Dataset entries
(** * Todo API over BigQuery: a shallow embedding of [main.py],
      [app/schemas.py] and [app/database.py], and the properties of its
      five request handlers.

    The handlers are modelled as state-passing functions over a model of
    the remote table.  Query texts are built by string concatenation
    exactly as the f-strings of [main.py] build them; the datastore model
    receives the text together with the bound parameters and interprets
    the five statement forms the handlers emit. *)

From Stdlib Require Import ZArith List String Ascii Bool Lia.
From Stdlib Require Import Sorting.Sorted Sorting.Permutation.
Import ListNotations.
Open Scope string_scope.
Open Scope list_scope.

(* ===================================================================== *)
(** ** Python values, exceptions and results                             *)
(* ===================================================================== *)

(** An instant, as a count of microseconds since the epoch in UTC: a
    reading of the clock, the value of a TIMESTAMP. *)
Definition datetime := Z.
Bind Scope Z_scope with datetime.

(** A Python [datetime] object: an instant, carried either without
    [tzinfo] (naive, read as UTC) or with [tzinfo=timezone.utc] (aware).
    Two objects that differ in this are different values, also when they
    denote the same instant. *)
Record pydatetime := {
  instant : datetime;
  aware : bool
}.

Definition naive (t : datetime) : pydatetime := {| instant := t; aware := false |}.
Definition utc (t : datetime) : pydatetime := {| instant := t; aware := true |}.

(** [datetime.now(timezone.utc)] when the clock reads [now]. *)
Definition datetime_now_utc (now : datetime) : pydatetime := utc now.
Lemma find_param_elem p ps :
  NoDup (key <$> ps) → p ∈ ps → find_param (key p) ps = Some p.
Proof.
  induction ps as [|q ps IH]; intros Hnd Hin; [by apply elem_of_nil in Hin|].
  rewrite fmap_cons in Hnd. apply NoDup_cons in Hnd as [Hq Hnd].
  rewrite find_param_cons. apply elem_of_cons in Hin as [->|Hin].
  - by rewrite (proj2 (has_key_true _ _) eq_refl).
  - destruct (has_key (key p) q) eqn:E; [|by apply IH].
    apply has_key_true in E. exfalso. apply Hq. rewrite E.
    by apply list_elem_of_fmap_2.
Qed.

Lemma find_param_app k ps qs :
  find_param k (ps ++ qs) =
    match find_param k ps with Some p => Some p | None => find_param k qs end.
Proof.
  induction ps as [|p ps IH]; [done|].
  rewrite <- app_comm_cons, !find_param_cons. by destruct (has_key k p).
Qed.

(** *** The loop of [setConfigValue] *)

Lemma assign_first_None k v ps : assign_first k v ps = None ↔ find_param k ps = None.
Proof.
  induction ps as [|p ps IH]; [done|]. cbn [assign_first]. rewrite find_param_cons.
  destruct (has_key k p); [done|].
  destruct (assign_first k v ps); simpl; [|by rewrite <- IH].
  split; [done | intros Hn; by apply IH in Hn].
Qed.

Lemma assign_first_keys k v ps ps' :
  assign_first k v ps = Some ps' → key <$> ps' = key <$> ps.
Proof.
  revert ps'. induction ps as [|p ps IH]; intros ps'; [done|]. cbn [assign_first].
  destruct (has_key k p).
  - by intros [= <-].
  - destruct (assign_first k v ps) as [qs|]; [|done]. intros [= <-].
    rewrite !fmap_cons. f_equal. by apply IH.
Qed.

Lemma assign_first_find k v ps ps' k' :
  assign_first k v ps = Some ps' →
  find_param k' ps' =
    if decide (k' = k) then with_value v <$> find_param k ps else find_param k' ps.
Proof.
  revert ps'. induction ps as [|p ps IH]; intros ps'; [done|]. cbn [assign_first].
  rewrite !find_param_cons. destruct (has_key k p) eqn:E.
  - intros [= <-]. rewrite find_param_cons. unfold has_key at 1. simpl.
    fold (has_key k' p). apply has_key_true in E.
    case_decide as Hk; subst.
    + by rewrite (proj2 (has_key_true _ _) eq_refl).
    + by rewrite (proj2 (has_key_false k' p)) by congruence.
  - destruct (assign_first k v ps) as [qs|]; [|done]. intros [= <-].
    rewrite find_param_cons. specialize (IH qs eq_refl).
    case_decide as Hk; subst.
    + by rewrite E.
    + by destruct (has_key k' p).
Qed.

(** *** Loops that assign at every parameter *)

Lemma assign_params_keys upd ps : key <$> assign_params upd ps = key <$> ps.
Proof.
  unfold assign_params. rewrite <- list_fmap_compose. apply list_fmap_ext.
  intros _ p _. simpl. by destruct (upd p).
Qed.

Lemma assign_params_find upd k ps :
  find_param k (assign_params upd ps) =
    (λ p, match upd p with Some v => with_value v p | None => p end) <$> find_param k ps.
Proof.
  induction ps as [|p ps IH]; [done|].
  change (assign_params upd (p :: ps)) with
    ((match upd p with Some v => with_value v p | None => p end)
       :: assign_params upd ps).
  rewrite !find_param_cons, IH.
  assert (has_key k (match upd p with Some v => with_value v p | None => p end)
          = has_key k p) as -> by (by destruct (upd p)).
  by destruct (has_key k p).
Qed.

Lemma assign_values_other upd k ps vs :
  k ∉ key <$> ps → assign_values upd ps vs !! k = vs !! k.
Proof.
  revert vs. induction ps as [|p ps IH]; intros vs Hk; [done|].
  rewrite fmap_cons in Hk. apply not_elem_of_cons in Hk as [Hp Hk].
  unfold assign_values in *. simpl. rewrite IH by done.
  destruct (upd p); [|done]. by rewrite lookup_insert_ne.
Qed.

Lemma assign_values_find upd k ps vs :
  NoDup (key <$> ps) →
  assign_values upd ps vs !! k =
    match find_param k ps with
    | Some p => match upd p with Some v => Some v | None => vs !! k end
    | None => vs !! k
    end.
Proof.
  revert vs. induction ps as [|p ps IH]; intros vs Hnd; [done|].
  rewrite fmap_cons in Hnd. apply NoDup_cons in Hnd as [Hp Hnd].
  rewrite find_param_cons. destruct (has_key k p) eqn:E.
  - apply has_key_true in E. subst k.
    change (assign_values upd (p :: ps) vs) with
      (assign_values upd ps (match upd p with Some v => <[key p:=v]> vs | None => vs end)).
    rewrite assign_values_other by done.
    destruct (upd p); [by rewrite lookup_insert_eq | done].
  - apply has_key_false in E.
    change (assign_values upd (p :: ps) vs) with
      (assign_values upd ps (match upd p with Some v => <[key p:=v]> vs | None => vs end)).
    rewrite IH by done.
    assert ((match upd p with Some v => <[key p:=v]> vs | None => vs end) !! k = vs !! k)
      as -> by (destruct (upd p); [by rewrite lookup_insert_ne | done]).
    done.
Qed.
(** [a / b] for integers [0 < a], [0 < b] as CPython's true division
    returns it: the double nearest to the exact quotient (ties to even),
    as a mantissa [m] and an exponent [e], the value being [m * 2^e].  The
    exponent [e] puts the scaled quotient [a / b / 2^e] in [[2^52, 2^53)];
    the quotients met here ([b = 10^6]) stay clear of subnormals and
    overflow. *)
Definition fl_div (a b : Z) : Z * Z :=
  let k := Z.log2 a - Z.log2 b in
  let num e := a * 2 ^ Z.max 0 (- e) in
  let den e := b * 2 ^ Z.max 0 e in
  let e := if 2 ^ 52 * den (k - 52) <=? num (k - 52) then k - 52 else k - 53 in
  let q := num e / den e in
  let r := num e mod den e in
  let m := if (den e <? 2 * r) || ((2 * r =? den e) && Z.odd q) then q + 1 else q in
  (m, e).

(** [int(duration.total_seconds())] for a duration of [us] microseconds:
    [total_seconds] divides the microseconds by [10**6] into a float, [int]
    truncates it toward zero. *)
Definition total_seconds_int (us : Z) : Z :=
  if us =? 0 then 0 else
  let '(m, e) := fl_div (Z.abs us) 1000000 in
  let t := if 0 <=? e then m * 2 ^ e else m / 2 ^ (- e) in
  if us <? 0 then - t else t.

(** Number of decimal digits of [n >= 0], looking at most [fuel + 1] deep. *)
Fixpoint ndigits (fuel : nat) (n : Z) : nat :=
  match fuel with
  | O => 1
  | S f => if n <? 10 then 1 else S (ndigits f (n / 10))
  end.

(** [str(n)] of a Python [int] (the number of decimal digits of [|n|] is at
    most [log2 |n| + 1]). *)
Definition py_str (n : Z) : string :=
  let a := Z.abs n in
  let body := pad (ndigits (Z.to_nat (Z.log2 a)) a) a in
  if n <? 0 then ("-" ++ body)%string else body.

(** [ReminderManager.format_duration] of a [timedelta] of [us] microseconds. *)
Definition format_duration (us : Z) : string :=
  let total_seconds := Z.max 0 (total_seconds_int us) in
  let '(value, unit) :=
    if total_seconds <? 60 then (total_seconds, "second"%string)
    else if total_seconds <? 3600 then (total_seconds / 60, "minute"%string)
    else if total_seconds <? 86400 then (total_seconds / 3600, "hour"%string)
    else (total_seconds / 86400, "day"%string) in
  let suffix := if value =? 1 then ""%string else "s"%string in
  (py_str value ++ " " ++ unit ++ suffix)%string.

End Duration.
Import Duration.

Module EnvConfig.







End EnvConfig.
Import EnvConfig.

Module Embed.

(** [d.strftime("%m/%d/%Y %H:%M")] for a year of four digits
    ([1000 <= year]). *)
Definition strftime_mdYHM (d : datetime) : string :=
  (pad 2 (month d) ++ "/" ++ pad 2 (day d) ++ "/" ++ pad 4 (year d) ++ " "
   ++ pad 2 (hour d) ++ ":" ++ pad 2 (minute d))%string.

(** The value of the "Bot downtime" field: [if downtime:] is false for
    [None] and for a zero [timedelta]. *)
Definition downtime_value (downtime : option Z) : string :=
  match downtime with
  | Some dt => if dt =? 0 then "Offline duration unavailable"%string else format_duration dt
  | None => "Offline duration unavailable"%string
  end.

(** The fields of [build_reminder_embed(reminder, missed=True, downtime)]
    at [now]; [None] is the [TypeError] of [now - reminder["remind_time"]]
    for an offset-carrying due time. *)
Definition missed_fields (now : datetime) (r : reminder) (downtime : option Z)
    : option (list (string * string)) :=
  match dt_sub now (remind_time r) with
  | None => None
  | Some delay =>
      Some [("Bot downtime", downtime_value downtime);
            ("How late", format_duration delay ++ " overdue");
            ("Original time", strftime_mdYHM (remind_time r))]%string
  end.

End Embed.
Import Embed.

(* ------------------------------------------------------------------ *)
(** ** The reminder tasks and the bot lifecycle *)

Module Checker.

(** The answer of [deliver_reminder]: ["sent"], ["retry"] or ["drop"]. *)
Inductive status := Sent | Retry | Drop.

(** The [for reminder in due_reminders] loop of [reminder_checker] and
    [check_missed_reminders].  [deliver i r] is the answer of
    [deliver_reminder] for the [i]-th due reminder [r] ([None]: it raises,
    which ends the task run); [clock i] is what [datetime.now()] reads when
    that reminder is requeued.  The value is the list of delivery attempts,
    in order, with their answers. *)
Fixpoint deliver_loop (deliver : nat -> reminder -> option status) (clock : nat -> datetime)
    (i : nat) (due : list reminder) (st : store) : outcome (list (reminder * status)) :=
  match due with
  | [] => Ret [] st
  | r :: rest =>
      match deliver i r with
      | None => Raise st
      | Some s =>
          let next (st1 : store) :=
            match deliver_loop deliver clock (S i) rest st1 with
            | Ret log st2 => Ret ((r, s) :: log) st2
            | Raise st2 => Raise st2
            end in
          match s with
          | Retry =>
              match requeue_reminder (clock i) r REMINDER_RETRY_DELAY st with
              | Ret _ st1 => next st1
              | Raise st1 => Raise st1
              end
          | _ => next st
          end
      end
  end.
(** * TPU device-to-device copy (tensorflow/core/tpu/tpu_node_device.cc)

    A shallow embedding of [TpuDeviceToDeviceCopy] and of the helpers it
    uses.  The function talks to a number of collaborators (platform,
    streams, transfer manager, XLA tensors).  Every call it makes on one of
    them is appended to a chronological [trace]; what the collaborator
    answers is read from a record of oracles, [Env].  The early returns of
    the [impl] lambda are modelled by a small state-and-return monad. *)

From Stdlib Require Import List String NArith ZArith Arith Bool Lia.
From Stdlib Require Import DecimalString DecimalPos DecimalZ.
Import ListNotations.
Open Scope string_scope.

Set Implicit Arguments.

(** ** Status values *)

(** Modelled from the spec: [Status], its error codes and [StatusOr] are
    declared outside this file.  A status is OK or carries an error kind and
    a descriptive message (section 7). *)
Module error.
Inductive Code :=
| CANCELLED | UNKNOWN | INVALID_ARGUMENT | DEADLINE_EXCEEDED | NOT_FOUND
| ALREADY_EXISTS | PERMISSION_DENIED | UNAUTHENTICATED | RESOURCE_EXHAUSTED
| FAILED_PRECONDITION | ABORTED | OUT_OF_RANGE | UNIMPLEMENTED | INTERNAL
| UNAVAILABLE | DATA_LOSS.
End error.

Inductive Status :=
| OK
| Error (code : error.Code) (message : string).

Definition ok (s : Status) : bool :=
  match s with OK => true | Error _ _ => false end.

Definition is_internal (s : Status) : bool :=
  match s with Error error.INTERNAL _ => true | _ => false end.

(** Modelled from the spec: [StatusOr<T>] is a value, or a status that is
    not OK (section 6, [physicalShape | Error]). *)
Inductive StatusOr (A : Type) :=
| Value (a : A)
| Failure (code : error.Code) (message : string).
Arguments Failure {A} code message.

(** ** Data *)

(** [se::Stream*]: streams are identified by their address. *)
Definition Stream := nat.

(** Modelled from the spec: the enumeration [DataType] and [DataTypeString]
    are declared outside this file.  The copy compares the data types of
    source and destination (section 4.1 (c)) and prints their names in the
    failure message. *)
Inductive DataType :=
| DT_INVALID | DT_FLOAT | DT_DOUBLE | DT_INT32 | DT_UINT8 | DT_INT16 | DT_INT8
| DT_STRING | DT_COMPLEX64 | DT_INT64 | DT_BOOL | DT_QINT8 | DT_QUINT8
| DT_QINT32 | DT_BFLOAT16 | DT_QINT16 | DT_QUINT16 | DT_UINT16
| DT_COMPLEX128 | DT_HALF | DT_RESOURCE | DT_VARIANT | DT_UINT32 | DT_UINT64.

Definition DataType_eq_dec (a b : DataType) : {a = b} + {a <> b}.
Proof. decide equality. Defined.

Definition DataType_eqb (a b : DataType) : bool :=
  if DataType_eq_dec a b then true else false.

Definition DataTypeString (d : DataType) : string :=
  match d with
  | DT_INVALID => "INVALID" | DT_FLOAT => "float" | DT_DOUBLE => "double"
  | DT_INT32 => "int32" | DT_UINT8 => "uint8" | DT_INT16 => "int16"
  | DT_INT8 => "int8" | DT_STRING => "string" | DT_COMPLEX64 => "complex64"
  | DT_INT64 => "int64" | DT_BOOL => "bool" | DT_QINT8 => "qint8"
  | DT_QUINT8 => "quint8" | DT_QINT32 => "qint32" | DT_BFLOAT16 => "bfloat16"
  | DT_QINT16 => "qint16" | DT_QUINT16 => "quint16" | DT_UINT16 => "uint16"
  | DT_COMPLEX128 => "complex128" | DT_HALF => "half"
  | DT_RESOURCE => "resource" | DT_VARIANT => "variant"
  | DT_UINT32 => "uint32" | DT_UINT64 => "uint64"
  end.
(** C8.  A pattern of weight 0.5 last accessed exactly 30 days before the
    call, strengthened by 0.3 with no emotional context: the decay factor
    is [exp(-1)], which is 0.3679 to four decimals; the decayed weight is
    0.184 and the new weight [min(1, decayed + 0.3)] is 0.484, both to
    three decimals.  The call leaves the pattern with that weight in the
    map. *)
Theorem strengthenPattern_thirty_days (rejects : nat → bool) (now : Z)
    (s : t) (patternId : string) (pattern : Pattern.t) :
  initialized s = true →
  patterns s !! patternId = Some pattern →
  Pattern.weight pattern = Number.Num (1 / 2) →
  Pattern.lastAccessed pattern = (now - 30 * 24 * 60 * 60 * 1000)%Z →
  let decayFactor :=
    exp (- IZR (now - Pattern.lastAccessed pattern) / IZR halfLifeMillis) in
  let decayed := 1 / 2 * decayFactor in
  let out := strengthenPattern rejects now patternId (3 / 10) None s in
  decayFactor = exp (-1)
  ∧ Rabs (decayFactor - 3679 / 10000) < 1 / 20000
  ∧ Rabs (decayed - 184 / 1000) < 1 / 2000
  ∧ ∃ pattern',
      patterns out.2 !! patternId = Some pattern'
      ∧ Pattern.weight pattern' = Number.Num (Rmin 1 (decayed + 3 / 10))
      ∧ Rabs (Rmin 1 (decayed + 3 / 10) - 484 / 1000) < 1 / 2000.
Proof.
  intros Hinit Hfound Hw Hlast decayFactor decayed out.
  pose proof exp_minus_1_bounds as [Hlo Hhi].
  assert (decayFactor = exp (-1)) as He.
  { unfold decayFactor. rewrite Hlast. f_equal.
    replace (now - (now - 30 * 24 * 60 * 60 * 1000))%Z with 2592000000%Z by lia.
    change halfLifeMillis with 2592000000%Z. lra. }
  split; [done|]. unfold decayed. rewrite He.
  split; [apply Rabs_def1; lra|]. split; [apply Rabs_def1; lra|].
  destruct (strengthenPattern_found rejects now s s patternId pattern (3 / 10) None)
    as (Hmap & _); [by apply ensureInitialized_initialized|done|].
  eexists. split; [exact Hmap|].
  assert (Pattern.weight (strengthened now (3 / 10) None pattern)
          = Number.Num (Rmin 1 (1 / 2 * exp (-1) + 3 / 10))) as ->.
  { unfold strengthened. simpl. fold decayFactor. rewrite He, Hw. simpl.
    do 2 f_equal. lra. }
  split; [done|]. rewrite Rmin_right by lra. apply Rabs_def1; lra.
Qed.
(** * picca: post-processing of one-dimensional power spectra

    A shallow embedding of [py/picca/pk1d/postproc_pk1d.py]: the reader
    of the chunks of a file ([read_pk1d]), the binned aggregation
    ([compute_mean_pk1d], [fill_average_pk_redshift]) and the covariance
    estimator ([compute_cov]); and of the command line that calls it,
    [bin/picca_Pk1D_postprocess.py] ([define_wavenumber_array], [main]);
    followed by the properties of these functions.

    Numbers.  The program computes on numpy [float64] arrays.  The
    embedding is written once over an interface [Arith] of the scalar
    operations the program uses, and is read at two instances:
    - [float_arith], IEEE binary64 through Rocq's primitive floats, which
      evaluates the program on concrete tables;
    - [Rx_arith], exact real arithmetic with one undefined value standing
      for NaN, in which algebraic identities between estimators hold
      (no rounding, and a division by zero is undefined rather than
      infinite).

    Arrays are lists, a table is a collection of named columns, Python
    exceptions are the left summand of [res].  Sums of arrays follow
    numpy's pairwise summation. *)

From Stdlib Require Import Floats Reals ZArith Lra Lia Bool Ascii String Sorted.
From stdpp Require Import gmap strings list pretty.

Set Warnings "-inexact-float".

Local Open Scope Z_scope.

(** ** Exceptions *)

Inductive exn : Type :=
| ValueError
| RuntimeError
| KeyError
| IndexError
| ZeroDivisionError
| TypeError.

(** A computation that returns a value or raises. *)
Definition res (A : Type) : Type := (exn + A)%type.

Definition ret {A} (a : A) : res A := inr a.
Definition raise {A} (e : exn) : res A := inl e.

Definition bind {A B} (m : res A) (k : A → res B) : res B :=
  match m with
  | inl e => inl e
  | inr a => k a
  end.

Notation "'let*' x ':=' m 'in' k" := (bind m (fun x => k))
  (at level 10, x pattern, m at level 100, k at level 200).

Definition raises {A} (m : res A) : Prop := ∃ e, m = inl e.
Definition returns {A} (m : res A) : Prop := ∃ a, m = inr a.

(** Left-to-right loop whose body may raise: the first exception ends it. *)
Fixpoint foldM {A S} (body : S → A → res S) (s : S) (l : list A) : res S :=
  match l with
  | [] => ret s
  | a :: l' => let* s' := body s a in foldM body s' l'
  end.

(** ** Scalar arithmetic *)

Class Arith (F : Type) : Type := {
  fadd : F → F → F;
  fsub : F → F → F;
  fmul : F → F → F;
  fdiv : F → F → F;
  fsqrt : F → F;
  fabs : F → F;
  fltb : F → F → bool;
  fleb : F → F → bool;
  feqb : F → F → bool;
  fnan : F;
  of_Z : Z → F
}.

Declare Scope arith_scope.
Delimit Scope arith_scope with A.
Infix "⊕" := fadd (at level 50, left associativity) : arith_scope.
Infix "⊖" := fsub (at level 50, left associativity) : arith_scope.
Infix "⊗" := fmul (at level 40, left associativity) : arith_scope.
Infix "⊘" := fdiv (at level 40, left associativity) : arith_scope.
Infix "≺" := fltb (at level 70, no associativity) : arith_scope.
Infix "≼" := fleb (at level 70, no associativity) : arith_scope.
Infix "≗" := feqb (at level 70, no associativity) : arith_scope.
Local Open Scope arith_scope.

(** *** IEEE binary64 *)

Definition float_of_Z (z : Z) : float :=
  match z with
  | Z0 => PrimFloat.zero
  | Zpos _ => PrimFloat.of_uint63 (Uint63.of_Z z)
  | Zneg p => PrimFloat.opp (PrimFloat.of_uint63 (Uint63.of_Z (Zpos p)))
  end.

#[export] Instance float_arith : Arith float := {
  fadd := PrimFloat.add;
  fsub := PrimFloat.sub;
  fmul := PrimFloat.mul;
  fdiv := PrimFloat.div;
  fsqrt := PrimFloat.sqrt;
  fabs := PrimFloat.abs;
  fltb := PrimFloat.ltb;
  fleb := PrimFloat.leb;
  feqb := PrimFloat.eqb;
  fnan := PrimFloat.nan;
  of_Z := float_of_Z
}.

(** *** Exact reals with an undefined value *)

Definition Rx : Type := option R.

ABOUT THIS EXERCISE
Only a number is wanted here: the count of lines in the data that contain the string "rejects".

REPLY TO THE TASK
3